*What you will do*.
Please return the lines below verbatim, beginning at the one that has "(* ===== verification/CasesA.v ===== *)" and stopping after the one that has "Definition case_panic_from_check : Case", and add no other lines.

[Dataset entries]
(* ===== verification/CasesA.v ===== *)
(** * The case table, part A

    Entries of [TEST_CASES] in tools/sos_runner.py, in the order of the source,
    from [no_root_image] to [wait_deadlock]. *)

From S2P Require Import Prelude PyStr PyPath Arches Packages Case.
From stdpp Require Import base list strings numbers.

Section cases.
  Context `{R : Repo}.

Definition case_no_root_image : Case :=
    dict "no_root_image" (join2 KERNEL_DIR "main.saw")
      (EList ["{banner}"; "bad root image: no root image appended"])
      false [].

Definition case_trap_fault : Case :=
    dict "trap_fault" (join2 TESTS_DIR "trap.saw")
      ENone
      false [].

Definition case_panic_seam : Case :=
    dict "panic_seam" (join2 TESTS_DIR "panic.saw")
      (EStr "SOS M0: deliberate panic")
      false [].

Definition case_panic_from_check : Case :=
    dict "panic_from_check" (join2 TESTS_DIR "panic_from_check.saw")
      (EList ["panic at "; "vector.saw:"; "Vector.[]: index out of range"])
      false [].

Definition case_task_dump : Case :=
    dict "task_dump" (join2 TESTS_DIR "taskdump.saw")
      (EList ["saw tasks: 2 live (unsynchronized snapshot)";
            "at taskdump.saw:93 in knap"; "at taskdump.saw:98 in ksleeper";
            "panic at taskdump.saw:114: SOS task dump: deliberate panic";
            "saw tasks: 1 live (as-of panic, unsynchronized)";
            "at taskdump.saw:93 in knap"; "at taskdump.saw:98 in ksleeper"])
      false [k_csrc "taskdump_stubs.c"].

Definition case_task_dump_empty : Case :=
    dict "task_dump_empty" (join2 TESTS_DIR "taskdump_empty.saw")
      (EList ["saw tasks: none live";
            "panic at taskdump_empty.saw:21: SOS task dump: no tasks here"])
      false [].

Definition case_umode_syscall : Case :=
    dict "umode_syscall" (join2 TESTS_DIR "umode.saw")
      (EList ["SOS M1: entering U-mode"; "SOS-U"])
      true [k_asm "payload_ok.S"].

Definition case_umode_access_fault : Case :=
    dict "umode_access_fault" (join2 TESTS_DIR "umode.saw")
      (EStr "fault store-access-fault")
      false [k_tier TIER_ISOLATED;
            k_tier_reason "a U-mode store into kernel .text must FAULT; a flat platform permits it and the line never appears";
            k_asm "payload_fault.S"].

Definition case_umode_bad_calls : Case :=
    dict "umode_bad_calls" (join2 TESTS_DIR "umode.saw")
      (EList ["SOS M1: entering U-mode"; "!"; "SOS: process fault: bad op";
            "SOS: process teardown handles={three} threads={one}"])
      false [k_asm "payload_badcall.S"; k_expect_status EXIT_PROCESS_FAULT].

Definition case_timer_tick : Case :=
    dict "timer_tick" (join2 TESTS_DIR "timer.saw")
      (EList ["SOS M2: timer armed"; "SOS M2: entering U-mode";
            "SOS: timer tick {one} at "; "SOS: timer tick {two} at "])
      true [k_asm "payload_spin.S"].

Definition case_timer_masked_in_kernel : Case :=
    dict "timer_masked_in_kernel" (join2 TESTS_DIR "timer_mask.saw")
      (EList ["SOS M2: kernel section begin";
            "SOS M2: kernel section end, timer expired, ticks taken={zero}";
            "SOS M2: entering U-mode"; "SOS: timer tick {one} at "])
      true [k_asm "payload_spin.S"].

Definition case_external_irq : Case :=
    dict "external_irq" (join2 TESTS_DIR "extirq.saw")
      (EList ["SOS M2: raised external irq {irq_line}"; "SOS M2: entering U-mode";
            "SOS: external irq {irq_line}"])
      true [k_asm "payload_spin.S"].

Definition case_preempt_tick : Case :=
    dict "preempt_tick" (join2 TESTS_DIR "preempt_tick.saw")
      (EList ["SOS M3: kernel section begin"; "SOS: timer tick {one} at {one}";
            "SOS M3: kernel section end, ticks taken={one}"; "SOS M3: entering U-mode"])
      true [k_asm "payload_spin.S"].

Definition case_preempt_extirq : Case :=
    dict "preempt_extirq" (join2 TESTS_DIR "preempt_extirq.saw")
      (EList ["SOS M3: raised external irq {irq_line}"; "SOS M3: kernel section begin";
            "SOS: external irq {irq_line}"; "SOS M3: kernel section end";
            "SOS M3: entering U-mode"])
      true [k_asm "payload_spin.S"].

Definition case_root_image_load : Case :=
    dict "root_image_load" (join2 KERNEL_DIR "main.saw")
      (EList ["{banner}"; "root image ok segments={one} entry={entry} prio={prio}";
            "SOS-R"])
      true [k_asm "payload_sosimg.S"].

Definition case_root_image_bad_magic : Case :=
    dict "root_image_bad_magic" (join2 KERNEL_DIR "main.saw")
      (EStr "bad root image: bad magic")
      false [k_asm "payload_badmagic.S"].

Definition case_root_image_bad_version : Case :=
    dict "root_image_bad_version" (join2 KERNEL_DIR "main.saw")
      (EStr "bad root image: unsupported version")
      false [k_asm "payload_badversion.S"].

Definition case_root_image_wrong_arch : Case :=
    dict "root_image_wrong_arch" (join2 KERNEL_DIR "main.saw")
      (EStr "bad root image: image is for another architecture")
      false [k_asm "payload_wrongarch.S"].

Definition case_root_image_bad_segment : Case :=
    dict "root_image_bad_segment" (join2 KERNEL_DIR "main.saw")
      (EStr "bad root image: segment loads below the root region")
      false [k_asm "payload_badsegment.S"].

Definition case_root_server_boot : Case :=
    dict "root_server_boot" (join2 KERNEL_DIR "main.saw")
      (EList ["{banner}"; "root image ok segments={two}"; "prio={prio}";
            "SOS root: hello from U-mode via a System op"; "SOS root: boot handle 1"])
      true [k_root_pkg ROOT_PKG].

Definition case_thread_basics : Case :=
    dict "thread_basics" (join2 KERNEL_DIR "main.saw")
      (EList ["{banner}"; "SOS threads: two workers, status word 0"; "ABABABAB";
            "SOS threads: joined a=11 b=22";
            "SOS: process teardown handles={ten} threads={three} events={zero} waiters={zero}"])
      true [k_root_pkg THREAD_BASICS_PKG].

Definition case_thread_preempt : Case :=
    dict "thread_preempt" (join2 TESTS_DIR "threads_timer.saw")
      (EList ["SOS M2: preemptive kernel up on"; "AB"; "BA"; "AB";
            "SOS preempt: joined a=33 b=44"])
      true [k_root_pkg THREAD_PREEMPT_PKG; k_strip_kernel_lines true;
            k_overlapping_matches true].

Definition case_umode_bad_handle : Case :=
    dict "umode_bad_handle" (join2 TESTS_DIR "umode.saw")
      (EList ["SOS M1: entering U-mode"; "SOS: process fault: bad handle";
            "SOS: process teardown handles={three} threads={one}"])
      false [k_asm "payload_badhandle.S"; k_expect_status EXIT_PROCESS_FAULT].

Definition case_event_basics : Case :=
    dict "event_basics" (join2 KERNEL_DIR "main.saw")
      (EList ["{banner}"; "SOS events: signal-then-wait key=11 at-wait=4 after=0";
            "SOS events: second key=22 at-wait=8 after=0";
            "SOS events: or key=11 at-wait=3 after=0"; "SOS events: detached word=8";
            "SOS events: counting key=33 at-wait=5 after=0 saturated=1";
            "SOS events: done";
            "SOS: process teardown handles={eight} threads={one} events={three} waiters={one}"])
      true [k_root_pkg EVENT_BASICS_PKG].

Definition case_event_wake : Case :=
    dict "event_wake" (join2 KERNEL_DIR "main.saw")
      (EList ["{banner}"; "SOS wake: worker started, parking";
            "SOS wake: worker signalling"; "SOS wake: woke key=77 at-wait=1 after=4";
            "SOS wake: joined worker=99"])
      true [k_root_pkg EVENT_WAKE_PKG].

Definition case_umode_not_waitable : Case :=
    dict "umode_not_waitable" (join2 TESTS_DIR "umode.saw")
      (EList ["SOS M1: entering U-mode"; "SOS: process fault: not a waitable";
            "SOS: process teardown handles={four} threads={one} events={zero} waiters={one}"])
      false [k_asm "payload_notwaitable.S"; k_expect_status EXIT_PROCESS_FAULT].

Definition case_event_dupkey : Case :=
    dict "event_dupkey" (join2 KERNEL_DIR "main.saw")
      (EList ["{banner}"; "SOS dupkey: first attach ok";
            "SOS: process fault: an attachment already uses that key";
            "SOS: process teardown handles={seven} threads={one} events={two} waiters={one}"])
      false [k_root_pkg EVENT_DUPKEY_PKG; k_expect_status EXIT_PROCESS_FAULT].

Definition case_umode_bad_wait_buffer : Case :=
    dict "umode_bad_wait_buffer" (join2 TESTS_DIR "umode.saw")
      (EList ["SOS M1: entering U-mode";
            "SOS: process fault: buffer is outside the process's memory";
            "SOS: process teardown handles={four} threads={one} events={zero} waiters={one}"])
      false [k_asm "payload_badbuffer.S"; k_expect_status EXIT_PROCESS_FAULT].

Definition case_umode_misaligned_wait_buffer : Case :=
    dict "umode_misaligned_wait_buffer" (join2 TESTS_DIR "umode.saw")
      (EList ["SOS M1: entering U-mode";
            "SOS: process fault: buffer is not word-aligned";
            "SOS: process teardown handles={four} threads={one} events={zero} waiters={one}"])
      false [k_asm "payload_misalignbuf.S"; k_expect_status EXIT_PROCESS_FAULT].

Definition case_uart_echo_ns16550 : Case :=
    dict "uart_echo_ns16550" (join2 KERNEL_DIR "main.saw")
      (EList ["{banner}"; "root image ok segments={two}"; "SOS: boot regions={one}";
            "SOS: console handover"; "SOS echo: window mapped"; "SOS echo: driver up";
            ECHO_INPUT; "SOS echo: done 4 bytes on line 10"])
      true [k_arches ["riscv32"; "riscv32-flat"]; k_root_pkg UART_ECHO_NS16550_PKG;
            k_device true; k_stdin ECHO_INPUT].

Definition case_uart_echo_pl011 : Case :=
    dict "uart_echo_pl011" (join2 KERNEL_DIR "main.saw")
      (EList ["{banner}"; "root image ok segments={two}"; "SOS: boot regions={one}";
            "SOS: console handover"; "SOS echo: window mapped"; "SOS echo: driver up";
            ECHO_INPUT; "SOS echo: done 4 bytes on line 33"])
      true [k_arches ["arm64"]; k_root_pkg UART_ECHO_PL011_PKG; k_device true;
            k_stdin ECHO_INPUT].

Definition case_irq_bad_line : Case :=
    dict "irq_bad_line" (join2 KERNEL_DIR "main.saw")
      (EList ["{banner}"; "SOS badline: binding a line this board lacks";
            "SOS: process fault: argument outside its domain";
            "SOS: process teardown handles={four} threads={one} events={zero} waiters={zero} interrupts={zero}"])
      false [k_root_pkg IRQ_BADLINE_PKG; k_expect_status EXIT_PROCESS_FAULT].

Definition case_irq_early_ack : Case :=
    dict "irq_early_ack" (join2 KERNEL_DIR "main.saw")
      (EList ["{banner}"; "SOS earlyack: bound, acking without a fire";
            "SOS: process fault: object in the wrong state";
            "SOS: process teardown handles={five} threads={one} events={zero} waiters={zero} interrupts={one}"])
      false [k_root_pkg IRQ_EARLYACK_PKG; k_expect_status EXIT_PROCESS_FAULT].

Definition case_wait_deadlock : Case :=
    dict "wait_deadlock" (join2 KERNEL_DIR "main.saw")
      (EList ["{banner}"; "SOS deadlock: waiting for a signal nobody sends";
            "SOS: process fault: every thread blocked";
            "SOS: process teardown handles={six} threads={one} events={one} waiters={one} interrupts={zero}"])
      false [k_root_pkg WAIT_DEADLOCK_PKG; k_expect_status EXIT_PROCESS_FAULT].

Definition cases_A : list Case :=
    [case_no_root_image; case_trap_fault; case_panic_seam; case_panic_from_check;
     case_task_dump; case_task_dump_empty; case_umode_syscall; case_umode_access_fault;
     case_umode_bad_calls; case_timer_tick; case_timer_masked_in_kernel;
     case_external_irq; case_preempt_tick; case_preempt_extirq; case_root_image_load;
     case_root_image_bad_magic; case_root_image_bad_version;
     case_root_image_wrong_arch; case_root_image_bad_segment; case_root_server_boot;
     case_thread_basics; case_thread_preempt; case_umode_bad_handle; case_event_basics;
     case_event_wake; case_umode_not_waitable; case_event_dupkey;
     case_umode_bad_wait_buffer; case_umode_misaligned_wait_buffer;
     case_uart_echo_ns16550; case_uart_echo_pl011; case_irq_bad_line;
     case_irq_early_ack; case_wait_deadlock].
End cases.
--
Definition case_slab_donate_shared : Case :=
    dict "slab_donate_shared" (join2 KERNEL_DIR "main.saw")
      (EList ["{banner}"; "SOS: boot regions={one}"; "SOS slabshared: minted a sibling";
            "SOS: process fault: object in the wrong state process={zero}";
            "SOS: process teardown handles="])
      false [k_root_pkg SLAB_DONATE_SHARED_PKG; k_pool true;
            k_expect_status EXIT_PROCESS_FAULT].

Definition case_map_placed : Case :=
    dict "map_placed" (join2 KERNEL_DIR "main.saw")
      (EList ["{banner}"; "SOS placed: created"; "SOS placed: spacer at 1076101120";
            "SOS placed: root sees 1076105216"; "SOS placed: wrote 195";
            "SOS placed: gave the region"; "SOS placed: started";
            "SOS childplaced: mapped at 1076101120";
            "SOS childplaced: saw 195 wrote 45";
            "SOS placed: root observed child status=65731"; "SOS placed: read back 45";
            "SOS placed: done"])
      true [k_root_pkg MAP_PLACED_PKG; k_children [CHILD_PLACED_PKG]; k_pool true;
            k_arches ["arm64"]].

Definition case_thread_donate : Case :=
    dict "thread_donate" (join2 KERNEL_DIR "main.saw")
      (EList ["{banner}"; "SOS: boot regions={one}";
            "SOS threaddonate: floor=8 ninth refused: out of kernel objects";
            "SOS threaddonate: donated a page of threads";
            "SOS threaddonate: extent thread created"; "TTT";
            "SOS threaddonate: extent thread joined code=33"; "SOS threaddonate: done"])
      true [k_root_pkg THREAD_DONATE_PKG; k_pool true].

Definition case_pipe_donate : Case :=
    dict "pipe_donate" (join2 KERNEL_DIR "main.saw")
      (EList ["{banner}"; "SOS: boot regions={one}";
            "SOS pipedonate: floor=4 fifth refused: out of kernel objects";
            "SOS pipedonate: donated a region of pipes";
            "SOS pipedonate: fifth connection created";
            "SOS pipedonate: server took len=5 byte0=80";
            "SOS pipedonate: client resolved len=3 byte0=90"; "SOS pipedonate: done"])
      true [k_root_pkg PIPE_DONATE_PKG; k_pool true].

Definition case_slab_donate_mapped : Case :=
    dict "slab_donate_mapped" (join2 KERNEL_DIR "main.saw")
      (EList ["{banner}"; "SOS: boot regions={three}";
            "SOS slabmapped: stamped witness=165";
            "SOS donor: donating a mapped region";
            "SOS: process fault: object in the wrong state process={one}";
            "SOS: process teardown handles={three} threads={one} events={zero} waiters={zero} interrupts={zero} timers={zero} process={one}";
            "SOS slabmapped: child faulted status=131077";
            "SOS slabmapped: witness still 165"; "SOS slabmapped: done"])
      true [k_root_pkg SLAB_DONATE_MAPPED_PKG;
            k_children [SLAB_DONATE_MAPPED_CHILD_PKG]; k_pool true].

*Answer to this problem*.
(* ===== verification/CasesA.v ===== *)
(** * The case table, part A

    Entries of [TEST_CASES] in tools/sos_runner.py, in the order of the source,
    from [no_root_image] to [wait_deadlock]. *)

From S2P Require Import Prelude PyStr PyPath Arches Packages Case.
From stdpp Require Import base list strings numbers.

Section cases.
  Context `{R : Repo}.

Definition case_no_root_image : Case :=
    dict "no_root_image" (join2 KERNEL_DIR "main.saw")
      (EList ["{banner}"; "bad root image: no root image appended"])
      false [].

Definition case_trap_fault : Case :=
    dict "trap_fault" (join2 TESTS_DIR "trap.saw")
      ENone
      false [].

Definition case_panic_seam : Case :=
    dict "panic_seam" (join2 TESTS_DIR "panic.saw")
      (EStr "SOS M0: deliberate panic")
      false [].

Definition case_panic_from_check : Case :=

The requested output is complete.